Coherent will acquire Rofin for $32.50 per share in cash, in a transaction valued at approximately $942 million.

On March 16, 2016, lasers and laser-based technology developer and manufacturer Coherent (Santa Clara, CA) and Rofin-Sinar Technologies (Plymouth, MI, and Hamburg, Germany), a developer and manufacturer of high-performance industrial laser sources and laser-based solutions and components, announced that their Boards of Directors have unanimously approved a definitive agreement under which Coherent will acquire Rofin for $32.50 per share in cash, in a transaction valued at approximately $942 million.

Pending a release of merger details, this transaction appears to make good sense—created will be a $1.3 billion company positioned to challenge laser industry leaders TRUMPF and IPG Photonics that will have a full and complete product portfolio to serve interests in the manufacturing world.

Rofin develops and manufactures lasers for laser-based industrial material processing applications. The company possesses a broad portfolio of innovative technologies and its product offerings include solid-state lasers, fiber lasers, and diode lasers, as well as an extensive range of pulsed laser products and CO2 lasers, delivering solutions to a global customer base.

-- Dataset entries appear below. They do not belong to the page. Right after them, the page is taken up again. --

Lemma release_content_authentic_witness :
  ∃ payload k content, k ∈ ["redhat"] ∧ @vouched _ ex_pgp_laws k content ∧ @payload_digest ex_payload content = Some (extractDigest payload) ∧
    ("quay.io/etcd@sha256:e1" = payload ∨
     @listed_in ex_documents ex_archive mem_lib (newMirrorClient [] "" [] false) ex_order ["amd64"] (extractDigest payload) "quay.io/etcd@sha256:e1").
Proof.
  set (up := @payload_upstream ex_documents ex_archive mem_lib ex_payload ex_pgp ex_release_http ["redhat"] 0 (λ _, 0) ex_order
    (newMirrorClient [] "" [] false) ex_release_net ex_base_upstream).
  set (img := toTargetImage "quay.io/etcd@sha256:e1" (releaseComponentDestination "reg" (releaseTagFor "4.16.1" "amd64") "etcd" "quay.io/etcd@sha256:e1") None).
  apply (@release_content_authentic ex_hash ex_documents ex_archive mem_lib mem_laws ex_payload ex_pgp ex_pgp_laws ex_release_http ["redhat"] 0 (λ _, 0)
    ex_order (newMirrorClient [] "" [] false) ex_release_net ex_base_upstream ex_set "reg" ex_chan {["amd64" := [mkNode "4.16.1" ex_payload_ref]]}
    [mkNode "4.16.1" ex_payload_ref] (collect_node up (mi_Platform (is_Mirror ex_set)) "reg" "amd64" true (mkNode "4.16.1" ex_payload_ref)) img).
  - reflexivity.
  - vm_compute. reflexivity.
  - vm_compute. reflexivity.
  - vm_compute. right. left.
Defined.

Lemma kubevirt_refs_exact_witness :
  let stream : gmap string (gmap string (string * string)) := {["x86_64" := {["kubevirt" := ("i", "quay.io/kv@sha256:01")]}; "aarch64" := {["kubevirt" := ("j", "")]}]} in
  "quay.io/kv@sha256:01" ∈ collectKubeVirtRefs ex_order stream (want_arches ["amd64"] ∅).
Proof.
  intros stream. apply (kubevirt_refs_exact ex_order stream ["amd64"]); [apply some_order_ok|].
  exists "x86_64", {["kubevirt" := ("i", "quay.io/kv@sha256:01")]}. split_and!; [reflexivity|reflexivity|]. right. right. left.
Defined.
(** ** The base image *)

(** The manifests that are read of the image with this digest, for the platform
    catalogs are read for, and its layers. *)
Inductive manifests_read (digest : string) : list Manifest → list Descriptor → Prop :=
  | read_image cfg ls : ManifestDigest (MImage cfg ls) = digest → manifests_read digest [MImage cfg ls] ls
  | read_list l desc cfg ls :
    ManifestDigest (MList l) = digest → GetPlatformDesc (MList l) "linux/amd64" = Some desc → ManifestDigest (MImage cfg ls) = d_Digest desc →
    manifests_read digest [MList l; MImage cfg ls] ls.

Lemma resolveManifestList_read c r m w r' m' ls :
  (∀ l d, m = MList l → d ∈ l → d_Digest d ≠ "") → fst (resolveManifestList c r m w) = inr (r', m') → GetLayers m' = Some ls →
  ∃ ms, manifests_read (ManifestDigest m) ms ls.
Proof.
  intros Hv. unfold resolveManifestList. destruct m as [l|cf ls0]; cbn [IsList negb].
  - destruct (GetPlatformDesc (MList l) "linux/amd64") as [desc|] eqn:Eg; [|done]. cbv zeta. rewrite bind_eq, wrap_eq. cbn [fst snd].
    set (r2 := with_tag r "" (d_Digest desc)). destruct (fst (ManifestGet c r2 w)) as [e|m2] eqn:E2; [done|]. intros [= <- <-] Hls.
    destruct m2 as [|cf ls2]; [done|]. injection Hls as ->. exists [MList l; MImage cf ls]. apply (read_list _ l desc); [done..|].
    apply (ManifestGet_digest c r2 w (MImage cf ls)); [|done]. apply platform_desc in Eg as (l' & [= <-] & Hin). by apply (Hv l).
  - intros [= <- <-] [= <-]. eexists. by constructor.
Qed.

(** The directory of the layout is the build's own. *)
Definition layout_apart (tmp : option string) (src : string) (dst : Ref) : Prop :=
  ∀ tmpDir r, tmp = Some tmpDir → ref_New ("ocidir://" +:+ tmpDir +:+ ":source") = Some r →
    rf_Tag r = "source" ∧ rf_Digest r = "" ∧ repo r ≠ repo dst ∧ ∀ sr, ref_New src = Some sr → repo r ≠ repo sr.

Lemma Download_done c src tmpDir platforms dst sr w lr :
  layout_apart (Some tmpDir) src dst → ref_New src = Some sr → ref_New ("ocidir://" +:+ tmpDir +:+ ":source") = Some lr →
  fst (DownloadToOCILayout c src tmpDir platforms w) = inr tt →
  is_Some (resolves (contents w) sr) ∧ resolves (contents (snd (DownloadToOCILayout c src tmpDir platforms w))) lr = resolves (contents w) sr.
Proof.
  intros Hl Es El. destruct (Hl tmpDir lr eq_refl El) as (Ht & Hd & _ & Hne). specialize (Hne sr Es).
  unfold DownloadToOCILayout. rewrite parse_bind, Es, parse_bind, El, wrap_eq. cbn [fst snd]. set (opts := if decide _ then _ else _).
  destruct (withFallback c _ w) as [[e|[]] w'] eqn:E; [done|]. intros _. cbn [snd]. revert E.
  apply (withFallback_spec c (λ _ rc, lib (lib_ImageCopy rc opts sr lr)) (λ _, True)
    (λ w _ w', is_Some (resolves (contents w) sr) ∧ resolves (contents w') lr = resolves (contents w) sr)); [| |done].
  - intros _ rc w1 v w2 _. rewrite lib_eq. destruct (fst (lib_ImageCopy rc opts sr lr w1)) as [e|a] eqn:Ec; [done|]. intros [= _ <-].
    destruct (copy_done _ _ _ _ _ _ Ec) as [Hs Hr]. split; [done|]. apply Hr; [done|]. left. rewrite Ht. by intros [].
  - intros _ rc w1 e w2 _. rewrite lib_eq. intros [= _ <-]. split; [done|]. intros v w3.
    by rewrite (touches_resolves _ _ _ _ sr (copy_touches rc opts sr lr w1)).
Qed.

"The combination of Coherent and Rofin represents a unique opportunity to strengthen Coherent's position in materials processing," says John Ambroseo, Coherent's president and CEO. "The addition of Rofin's complementary portfolio will build on Coherent's capabilities as a world leader in laser and photonics-based technology and solutions, and create meaningful value for our stockholders."

"It (the merger) grows out of the successful technological and strategic transformation that Rofin has been undergoing under the leadership of the Board and management team, and the hard work of Rofin's many talented professionals to execute our strategic plan," says Peter Wirth, chairman of Rofin's Board of Directors.

The transaction is expected to be accretive to earnings per share in the first full year following the close. Coherent expects to realize approximately $30 million in annualized run rate synergies within 18 to 24 months post-closing, achieved through increased efficiencies, leveraging the scale of the combined businesses and optimizing the combined R&D portfolio. Additional synergies are expected through accelerated growth from combining the best capabilities from both companies with a presence in over 60 global markets.

Coherent intends to finance the transaction through a combination of cash on hand and fully committed debt financing from Barclays.

The transaction is expected to close within six to nine months, subject to approval by Rofin stockholders, regulatory approvals in the US and other countries as well as other customary closing conditions.